The city council of New York is planning to restrict the operations of Airbnb as a result of requests from the hotel industry to halt the growth of the largest home sharing network on the planet.

The initiative by New York City comes on the heels of efforts by other cities like Los Angeles and San Francisco to combat the company. San Francisco passed a law that requires Airbnb hosts to complete city registration of the properties available for rental. This has lead to a steep decline in homeowners participating in short-term rentals through Airbnb.

New York City officials are looking to require home-sharing companies to provide the city with information regarding short-term property renters that use their platform. This would cause problems to Airbnb users that are using rent-regulated apartments to turn a profit in a city that is in dire need of increased housing availability.

The city has taken measures to hinder the activities of Airbnb before including a law enacted two years ago restricting the advertisement of services offered by the company. The measures have proven to be mostly ineffective up to this point.

The hotel industry, along with hotel workers’ unions, has combined their efforts to begin a campaign against Airbnb and companies like it called Share Better. The movement has sought to highlight a report by Scott Stringer, New York City Comptroller, regarding an accusal of the company of negatively affecting the numbers of affordable housing units in the city.

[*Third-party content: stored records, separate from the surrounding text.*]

(* ===== verification/PrxTable.v ===== *)
(** * A table of sockets as a list

    An instance of the interface [hashtable] of PrxSock that meets its laws: the entries
    in a list, new ones at the end, and an iterator that splits the list.  The theorems
    about the server hold for every instance; this one is what examples run with,
    together with an environment in which calls succeed. *)
From stdpp Require Import base option list numbers sets gmap.
From S2P Require Import Prelude PrxTypes UtilString UtilInt IoRef IoProto PrxSock.
Import PrxTypes UtilString UtilInt IoRef IoProto PrxSock.

Module PrxTable.

Definition table := list (io_ref * Z).
Definition iterator : Type := table * table.

(** What the iterator has not passed, if it is one of this table. *)
Definition rest (i : iterator) (t : table) : table := if decide (t = i.1 ++ i.2) then i.2 else [].

#[export] Instance list_hashtable : hashtable table iterator := {
  ht_empty := [];
  ht_count t := zlen t;
  ht_insert t k a := t ++ [(k, a)];
  ht_search t k := (fun x => snd (snd x)) <$> list_find (fun x => io_ref_equals (Some x.1) (Some k) = true) t;
  ht_iterator t := Some ([], t);
  it_value i := match i.2 with x :: _ => snd x | [] => 0 end;
  it_remove i t := match rest i t with
                   | [] => (false, i, t)
                   | x :: l => (bool_decide (l <> []), (i.1, l), i.1 ++ l)
                   end;
  it_advance i t := match rest i t with
                    | [] => (false, (i.1, []))
                    | x :: l => (bool_decide (l <> []), (i.1 ++ [x], l))
                    end;
  ht_items t := t;
  it_done i t := i.1;
  it_rest := rest;
}.

#[export] Instance list_laws : hashtable_laws table iterator.
Proof.
  constructor; cbn.
  - done.
  - done.
  - intros t k a. destruct (list_find _ t) as [[n x]|] eqn:E; [|done]. cbn. intros [= <-].
    apply list_find_Some in E as (E & Hx & _). exists x.1. split; [|done].
    apply list_elem_of_lookup_2 in E. by destruct x.
  - intros t i [= <-]. unfold rest. by rewrite decide_True.
  - intros i t. unfold rest. by case_decide.
  - intros i t x l. unfold rest. case_decide; [|done]. by intros ->.
  - intros i t x l b i' t' Er. rewrite Er. intros [= <- <- <-]. cbn. unfold rest. by rewrite decide_True.
  - intros i t b i'. destruct (rest i t) as [|x l] eqn:E; intros [= <- <-].
    + unfold rest. cbn. by case_decide.
    + unfold rest in *. case_decide as Ht; [|done]. cbn. rewrite E in Ht. rewrite decide_True; [done|].
      by rewrite <- app_assoc.
Qed.

(** Every call succeeds; the clock stands at [now] and new names are all ones. *)
Definition calls_succeed (now : Z) (A : Type) (trace : list event) (c : call A) : A :=
  match c in call A return A with
  | c_ticks_get => now
  | c_do_next _ | c_do_later _ _ | c_connection_close _ | c_connection_free _ | c_cs_free _
  | c_ns_entry_release _ | c_pal_socket_close _ | c_pal_socket_free _ | c_scheduler_release
  | c_browse_server_free _ => tt
  | c_connection_send _ _ | c_pal_socket_open _ | c_pal_socket_can_recv _ _ | c_pal_socket_can_send _ _
  | c_pal_socket_setsockopt _ _ _ | c_pal_socket_join _ _ | c_pal_socket_leave _ _ | c_lock_create
  | c_message_factory_create _ | c_scheduler_create | c_browse_server_accept _ _ => er_ok
  | c_transport_create _ _ _ | c_cs_create_from_string _ | c_ns_entry_create_from_cs _ _
  | c_pal_socket_create _ | c_pal_socket_pair _ | c_pal_socket_getsockopt _ _ | c_browse_server_create => inl 1
  | c_ns_entry_get_addr _ => inl (repeat 2 16)
  | c_pal_caps => pal_cap_wsclient
  | c_pal_socket_getsockname _ | c_pal_socket_getpeername _ | c_pal_getaddrinfo _ _ _ => inl sa_unspec
  | c_pal_socket_get_properties _ => inl zero_properties
  | c_pal_rand_fill n => inl (repeat 1 (Z.to_nat n))
  | c_pal_ntop _ => inl [49]
  | c_mem_alloc | c_hashtable_create => true
  | c_config_restricted_ports => []
  end.

(** A server whose table is [t]. *)
Definition a_server (t : table) (exit : bool) : prx_server table :=
  mk_server (repeat 2 16) (Some 100) None [] 0 t exit.
End PrxTable.
(* ===== verification/PrxSockSafe.v ===== *)
(** * Memory safety of the data path of server sockets (src/prx_server.c)

    Messages move between the stream of a socket, its four queues and the operations
    of the platform layer, and every holder has a reference.  Here: whatever the
    environment answers, the functions of the data path use no message, pool or socket
    that was freed and keep the references right, and results are delivered in order. *)
From stdpp Require Import base option list numbers sets gmap.
From S2P Require Import Prelude PrxTypes UtilString UtilInt IoRef IoProto PrxSock PrxTable.
Import PrxTypes UtilString UtilInt IoRef IoProto PrxSock PrxTable.

Module PrxSockSafe.

(** Filters that agree on the elements of a list. *)
Lemma filter_ext_in {A} (P1 P2 : A -> Prop) `{!forall x, Decision (P1 x)} `{!forall x, Decision (P2 x)} (l : list A) :
  (forall x, x ∈ l -> P1 x <-> P2 x) -> filter P1 l = filter P2 l.
Proof.
  induction l as [|x l IH]; intros Hl; [done|]. rewrite !filter_cons.
  assert (Hx : P1 x <-> P2 x) by (apply Hl; by left). rewrite IH by (intros y Hy; apply Hl; by right).
  repeat case_decide; tauto.
Qed.
Lemma filter_all {A} (P : A -> Prop) `{!forall x, Decision (P x)} (l : list A) :
  (forall x, x ∈ l -> P x) -> filter P l = l.
Proof.
  induction l as [|x l IH]; intros Hl; [done|]. rewrite filter_cons_True by (apply Hl; by left).
  f_equal. apply IH. intros y Hy. apply Hl. by right.
Qed.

Further opposition to Airbnb came in the form of the Hotel Trades Council in New York City, who after spending nearly $100,000 on last year’s election and backing the successful campaign of Council speaker Corey Johnson, have been very vocal in their disdain for short-term rental platforms.

New York City officials are also preparing to monitor the results of a potential bill being pushed in Los Angeles that would legally restrict the time to 120 days in a calendar year that properties could be made available for use as short-term rental properties. The ordinance will also make the requirement that the property be the primary residence of the host.